А мне на память пришел фильм «Жизнь — это долгая спокойная река».[16]Я думал о гражданских и холодных войнах, о близких контактах третьей степени[17]и о четвертом измерении, думал о столкновении идей и мировоззрений, о различиях между капитализмом и коммунизмом, между солью и перцем, я думал сразу обо всем, и мой ужас был самым настоящим, а страх основан на соображении, в котором сейчас, в порыве саморазоблачения, я готов признаться: я хотел понравиться тестю с тещей. Я хотел, чтобы они приняли меня за своего, позволили обзавестись теми же привычками и проводить воскресенья так, как проводили их они, — в невыносимой скуке, но без сюрпризов. Я боялся, что мое происхождение в один миг разрушит все надежды на будущее. Жизнь каждого из нас похожа на круг. Мы тешим себя иллюзией, будто обладаем свободой маневра, чтобы забыть, что конечная точка совпадает с исходной. Хотя совершенно очевидно, что на самом деле мы движемся туда, откуда начали, — к праху. Неотвратимое вторжение моих родителей служило ярким доказательством этой истины.

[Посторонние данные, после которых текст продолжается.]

(* ===== verification/Prelude.v ===== *)
(** * A verification of the sombrero SMB server

    sombrero is an SMB2/SMB3 file server in Go that keeps its files in object
    stores.  This library models the parts of it that decide, as executable Rocq
    definitions translated from the sources under src/, and proves what makes them
    correct.

    ** The program

    A message arrives on a connection (tcp.go, conn.go).  If it is encrypted or
    compressed it is taken apart first (session.go, compress.go, compress/); then it
    is split into the requests chained in it (smb2/request.go over smb2/header.go),
    each is held against the credits of the client, and a dispatcher hands them to
    the handlers of their commands and queues the answers (conn.go, sendqueue.go).
    A client negotiates (smb2/negotiate.go), authenticates (ntlm/), sets sessions up
    and binds further connections to them (session.go, channel.go), and connects to
    shares (tree.go, share.go) whose accounts and rights a store keeps (stores/).  A
    create weighs the access the account has on the share and the path (open.go,
    stores/policy.go), the sharing modes of the opens already on the file
    (sharing.go), and the caching other clients have been promised: oplocks
    (oplock.go) and leases (lease.go), which it may have to break and wait for.  Who
    has a file open is looked up in an index over the open table (openindex.go); an
    open may outlive its connection (durable.go).  Writes come in any order and are
    put together into the parts of an upload, reads are answered from chunks that are
    downloaded ahead (open.go).  Byte ranges are locked through the open (lock.go).
    Named pipes carry remote calls (rpc/).

    ** The files

    Shared by all
    - Prelude: operators on machine words, the outcome of a Go function (a value, an
      error, a panic, or fuel run out), slices with their bounds checks, tactics,
      list lemmas, reachability.  Bytes: little-endian fields of a slice.
      BackRef: back references, shared by the dictionary codecs.  Smb2Const: the
      constants of the package smb2.  Chan: channels that are made and closed once.
      Utils, Text: utils/utils.go, utils/filetime.go, utils/utf16le.go.

    Messages
    - Header: smb2/header.go, every accessor of the three header layouts.
    - Request: smb2/request.go and smb2/lock.go, parsing a chain of requests, making
      and appending responses.  The relation [chain] is the specification both the
      parser and the appender are proved against.
    - Messages: the validation and the accessors of every request of smb2/.
      Responses: the building of every response.  Fields: structures laid out in a
      buffer.  Listing: directory listings.  FileInfo: the information classes.
    - Negotiate: the negotiate contexts and the two negotiate handlers.
    - Lz77, Lznt1, HuffBits, HuffCode, Huffman: the codecs of compress/.
      CompressFrame: compress.go, compress/compress.go, compress/patternv1.go.  The
      class [Codec] is the interface of an algorithm and [CodecOk] its laws; the
      frame is proved against the interface, the three codecs are instances.
    - Rpc: rpc/ and the handlers of conn.go that drive a pipe.

    Connections and sessions
    - Credits: the window of message IDs.  ChannelSeq: channel sequences.
      Dispatch, DispatchSteps: the queue of requests, chains, asynchronous work,
      cancels and the send queue, as operations and as a step relation.
    - Ciphers: internal/cmac and internal/ccm.  Session: which key a message is
      signed, verified or encrypted with, and the channels of a session.
    - Ntlm: the NTLMv2 server of ntlm/.
    - Setup: the handlers of session setup, logoff, tree connect and tree disconnect
      and the loss of a connection, as threads of instructions that interleave.

    Shares and files
    - Shares: share.go and the tree connect.  JsonStore: stores/jsonstore.go and what
      its changes do to the running shares.
    - Paths: validPath of conn.go, utils/utils.go.  Wildcard: utils/wildcard.go.
    - ServerState: the opens, the leases, the indexes and the channels as one store
      of objects named by identity, the monad [M] code on it is written in, and its
      weakest preconditions.  OpenIndex: openindex.go.  Sharing: sharing.go and the
      access decisions of open.go.  Lease: lease.go.  Oplock: oplock.go and the
      grants of lease.go.  Caching: the invariant of oplocks and leases and that each
      operation keeps it.  CachingSteps: the operations as a transition system.
    - Locks: lock.go, and the SMB2_LOCK handler of conn.go, with waiting requests as
      a step relation.
    - Durable: durable.go, as operations and as a step relation.
    - FileState: the state all handles on a file share.  Files: createFile and the
      handlers of close, write and set-info.  Upload: the reassembly of writes.
      UploadSteps: an upload with its parts on their way.  ReadCache: the chunks read
      ahead.

    Rescue of an account
    - Tags: client/objecttag.go, what the objects of the store say about the files in
      them.  Carve: client/carve.go, files found by their structure where an object
      says nothing.

    ** What the theorems show

    - Caching: the tables are well formed, a create misses no holder, a grant weighs
      every other open and every channel somebody waits on is closed, however the
      critical sections interleave; a single writer or any number of readers in the
      runs that keep to [undisturbed], where renames move a file as a whole and a
      lease is used for one file.
    - Locks: mutual exclusion on every byte but the one at the largest offset, and no
      lost wake-up, in every reachable state; what a request does on each of its
      branches; replay.
    - Files: the object the backend puts together is the file the client wrote,
      whatever order writes and parts come in, as long as the events are [orderly];
      a read gets those bytes or none, until a cut; the state of a file counts its
      handles in every run, and all handles on a name share it in the tidy ones; a
      create refines the table of dispositions where the store answers; reads get the
      file as it is where it is not written in the middle of their sections; every
      download ends and every read is answered, with no such condition.
    - Sessions: nobody is served who has not come to the session, nor, but to log
      off, close or lock, who has not authenticated; the count of uses of a share is
      the number of its tree connects; a teardown leaves nothing of the session.  An
      authentication that succeeds is of the holder of the hash, and a holder of the
      hash succeeds.  Durable opens are attached, reclaimed once or swept.
    - Shares: a tree connect succeeds exactly for whom the policy entitles; the
      tables of a running share follow the rights set; the store stays in order
      however its calls overlap, through failed saves and restarts, and where they do
      not overlap the running server gives each account exactly what the store says.
    - Wire: header fields round-trip; a message is split exactly into its chain and
      an appended response makes a chain; every request that reaches a handler is
      validated without a panic; responses, listings and information read back and
      fit what the client gave; a negotiate tells what the connection recorded; each
      request is answered exactly once, unless a cancel drops it that was sent with
      the async flag, and the send queue drains; a client within its credits is
      accepted.
    - Protection: a response is signed with the code and the key MS-SMB2 calls for, an
      encrypted message opens, a request is accepted exactly as it should be; CCM and CMAC are those of SP 800-38.
    - Compression: the three codecs give back what they were given; the decoders
      return on any input; a compressed message comes apart into the message it was
      made from, and nothing expands past what the connection allows.
    - Rescue: a tag within the bounds of its reader reads back as the pieces it was
      made of, as many as fit, and any
      bytes are read without a panic; the pieces of a tag are where it says; carving
      finds the files whose structure can be walked to the end, and no byte more; a
      PNG is its chunks.
    - Names: the wildcard table computes the wildcards; a valid path stays inside
      its share.

    Theorems that show the code departing from what it means to do have the
    behaviour spelled out on a concrete run in their comments; among them are
    [disconnect_calls_off_anothers_upload], [read_races_the_first_write],
    [ackOplock_loses_deeper_break], [lease_spans_shares], [rename_meets_a_grant],
    [flagged_request_is_dropped], [binding_outlives_logoff],
    [tree_connect_outlives_session], [share_removed_in_use],
    [rollback_undoes_another], [validation_never_passes] and
    [agreed_hmac_signs_with_cmac].

    ** Modelling choices

    A [w]-bit word is a [Z] and its wrap-around is written out; Go's [int] is wide
    enough for every length here.  Each slice access panics out of range, so that
    "returns" includes that no access was.  A critical section is one step; where a
    function uses two, it is two definitions and other steps may fall between
    ([ackOplockCheck] and [ackOplockFinish], the moves of a rename, the sections of a
    read, the calls of the JSON store).  Exceptions: the handlers of Files run whole
    but for the lookup of a create, and a tree connect is weighed against its share in
    one step of Setup.  A transition system has no guard the code does not
    have; where a theorem needs one it is over a system of its own ([tidy_step],
    [orderly], a calm [read_step]) and its comment says what is asked.  Pointers are
    keys of a store.  Random
    numbers, times, the delivery of a notification, and the answer of a store are
    arguments.  Third-party code is an argument with its documented laws: the
    primitives of cryptography, the LZ4 library, the NDR and ASN.1 libraries, the
    storage clients.  Fuel: every loop is given one turn more than the bytes, or the
    logarithm, it can use, and the theorems that a routine returns show that it is
    enough; a thread of Setup is run with any fuel, and [handlers_end] shows that
    enough exists.

    ** What is not modelled

    - conn.go: the handlers of read, directory queries, ioctl and change notify as
      wholes (what they call is modelled), the create contexts of a create, the
      reading loop over the socket.
    - server.go, main.go, interfaces.go: listeners, timers, configuration and signal
      handling; what closing a connection does is in Setup.
    - stores/ but for the JSON store: the decisions are SQL run by the database.
    - client/ but for object tags and carving, transfer/, files/, backup/, api/: HTTP
      clients and handlers, goroutines that move data between services, and a web
      page.
    - Third-party and generated code: the LZ4 library, spnego's ASN.1, the NDR
      marshalling of the LSA calls. *)

From stdpp Require Export base decidable option list list_numbers numbers gmap sets strings.
From Stdlib Require Export ZArith Lia.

Они ворвались в дом все в мыле. И треща как две сороки. Я едва сумел пискнуть, что их зовут Франсуа и Франсуаза (они даже не дали мне использовать эту оригинальную особенность в качестве милого вступления, способного разрядить обстановку). Скороговоркой со всеми поздоровались, практически не извинившись за то, что прервали нашу трапезу. Мать тут же раскритиковала поданные блюда, потому что они приготовлены не из экологически чистых продуктов, но сердиться на них было невозможно, они вдохнули жизнь в наши посиделки, и всем уже казалось, что они здесь давным-давно. Ко мне словно вернулись детские переживания. Родители постоянно подкидывали меня деду с бабкой, но, стоило им приехать, они сразу занимали столько пространства, что я моментально забывал, как долго они отсутствовали и как мне их не хватало. Они пожаловались, что совершенно вымотаны путешествием, хотя по их виду я бы этого не сказал. Мы сидели за столом, когда мой отец — сама простота — счел нужным сообщить:
— Там, где мы были, невозможно было помыться. Нужно было все экономить, даже воду. Представляете, я десять дней не принимал душ!
— Я хоть рукавичкой обтиралась, — добавила мать.
Опасаясь, как бы отец не принялся у всех на виду скрестись, я повел его в ванную. Элеоноре вроде бы не хватало воздуха, и я открыл окно. Внизу у нас располагалось небольшое кафе, в котором играла группа регги. В конце концов я решил, что окно лучше закрыть, дабы помешать проникновению в квартиру звуков, производимых под воздействием неумеренного потребления травы. Вот так я и дергался — сделаю что-нибудь, и тут же приходится с неловкими ужимками это исправлять.
Мать села с нами за стол и вкратце рассказала историю их путешествия. Они побывали в одном из затерянных уголков Колумбии.